In July 2010, the Economic and Social Research Institute in Ireland reported that 70,000 people had left in the previous year and another 50,000 were expected to leave up to April this year, figures higher than the most recent Central Statistics Office data from early last year. Mr. Mac Éinrí believes there will be a much lower level of return than that which followed the wave of emigration in the 1980’s. Research suggests more than 472,000 people left Ireland during that period and about half of them returned. Such a rate of homecoming would be likely only if the same economic conditions apply in the next ten to fifteen years as in the wake of the recession of the 1980’s.
Ella (4) for US Operation
A little girl’s dream of standing up and walking on her own has sparked the generosity of strangers who are helping turn her simple hope into a reality. Ella Gilbert, 4, whose grandparents are Irish, was born with spastic diplegia—a form of Cerebral palsy—which causes severe muscle tightening and makes walking and balancing unaided impossible.
Every day she has stretches at home and every few months has to have Botox injections in her hips, her thighs and her calves followed by intensive daily physiotherapy sessions. But Ella’s condition will get worse as the years pass unless she can have an operation only available in the United States.
Her parents, Caroline and Chris Gilbert, from London, started a campaign three months ago to raise money to help pay for their daughter’s life-changing operation on August 2. The surgery, which is performed at the St. Louis Hospital, Missouri, costs about €60,000. So far the family has raised about £11,000. Mum Caroline said they have been overwhelmed and stunned by the support they have received from people up and down the country and in Ireland. “It’s so nice to know that people are touched and affected by Ella’s story,” she told newspapers here.
The €60,000 will pay for Ella’s operation, transport to the US and the physiotherapy she will need afterwards to help strengthen her muscles. As the disease is rare in Britain, Ella was not able be able to have the operation there. Instead she was recommended to the specialist in the US. The American surgical team has performed the procedure on over 2,000 patients and has a 100% success rate.
“Without the surgery, there will be damage to Ella’s bones caused by the tightness of her muscles, and that would mean more surgery in the future to get rid of these problems,” Caroline said. There has been a lot of support from family and friends in Kerry, Carlow, Galway and Dublin. For those who would like to help, the Gilbert family has set up a website www.ellaswish.com which gives more details about spastic diplegia and the fundraising campaign.
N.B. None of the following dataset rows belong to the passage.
Lemma lower_loop_wp fuel p :
  (length (input (kern p) stdin) < fuel)%nat ->
  wp (lower_loop fuel) (fun o p' =>
    (o = Ret tt /\ written (kern p') stdout
                   = written (kern p) stdout ++ (tolower <$> input (kern p) stdin)) \/
    (o = Exited 1 /\ fails stdout)) p.
Proof.
  revert p. induction fuel as [|fuel IH]; intros p Hf; [lia|]. cbn [lower_loop].
  apply wp_bind_ret, returns_getc.
  - intros c p1 E Hr. rewrite E in *. cbn [length] in Hf. cbv zeta. rewrite lower_char.
    apply wp_bind_ret, returns_fwrite_ok. intros ok p2 Hb Hi Hw. destruct ok.
    2: { apply wp_bind. wstep. by right. }
    assert (Hcont : forall p3, (forall t, input (kern p3) t = input (kern p2) t) ->
      (forall t, written (kern p3) t = written (kern p2) t) ->
      wp (lower_loop fuel) (fun o p' =>
        (o = Ret tt /\ written (kern p') stdout
            = written (kern p) stdout ++ (tolower <$> c :: input (kern p1) stdin)) \/
        (o = Exited 1 /\ fails stdout)) p3).
    { intros p3 Hi3 Hw3. eapply wp_mono; [apply IH; rewrite Hi3, Hi; lia|].
      intros o p4 [[-> Hw4]|?]; [left|by right]. split; [done|].
      rewrite Hw4, Hw3, Hw, Hi3, Hi, (rd_written _ _ _ Hr), <- app_assoc. done. }
    apply wp_bind_ret. mstep. apply wp_bind_ret. destruct (tolower c =? NL).
    + apply returns_fflush. intros p3 H3. by apply Hcont; intros t; destruct (H3 t) as (_ & ? & ?).
    + mstep. by apply Hcont.
  - intros p1 E E1 Hr He. wstep. left. by rewrite E, app_nil_r, (rd_written _ _ _ Hr).
Qed.

(** The filter of [15/6] writes its input with the letters A to Z in lower case, every other
    byte unchanged, and exits with status 0; with status 1 only when a write failed.  Filtering
    twice is filtering once. *)
Theorem lower_main_spec fuel p :
  (length (input (kern p) stdin) < fuel)%nat ->
  wp (lower_main fuel) (fun o p' =>
    (o = Exited 0 /\ written (kern p') stdout
        = written (kern p) stdout ++ (tolower <$> input (kern p) stdin)) \/
    (o = Exited 1 /\ fails stdout)) p /\
  (tolower <$> (tolower <$> input (kern p) stdin)) = (tolower <$> input (kern p) stdin).
Proof.
  intros Hf. split.
  - unfold lower_main. apply wp_bind. eapply wp_mono; [by apply lower_loop_wp|].
    intros o p1 [[-> Hw]|[-> Hfail]]; [|by right]. wstep. by left.
  - rewrite <- list_fmap_compose. apply list_fmap_ext. intros i c _. apply tolower_idem.
Qed.

End LowerFacts.

(** *** [15/7] *)

Section PromptFacts.
Import Lower.
Context {W : Type} `{SS : StdioSpec W} `{CLib}.
Implicit Types p : proc W.

Definition prompt : bytes := str "prompt> ".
Expat Seeks Irish Presidency Nomination
Irish-born and New York-based publisher and journalist Niall O’Dowd is an interesting contender for the presidency of Ireland. To stand in the election to succeed President Mary McAleese he hopes to secure the votes needed for his nomination from a mix of Fianna Fáil, Sinn Féin and independent candidates. Mr. O’Dowd, who edits The Irish Voice magazine, said should he be elected President, he would seek to improve investment in Ireland as part of “team Ireland.” He says the President of Ireland can be “a door opener” by talking to heads of corporations in America to create the conditions for what he terms “diaspora direct investment” in the country.
An American citizen, he has dismissed criticism that he is out of touch with what is going on in Ireland today because he lives in America. “I’m thirty-two years in America, but every day I wake up, and I work on behalf of Ireland in some form or fashion.” For many years he has been actively involved in seeking immigration reform for the Irish undocumented, and was very much involved in the Northern Ireland peace process from the American side, introducing president Bill Clinton to the issue.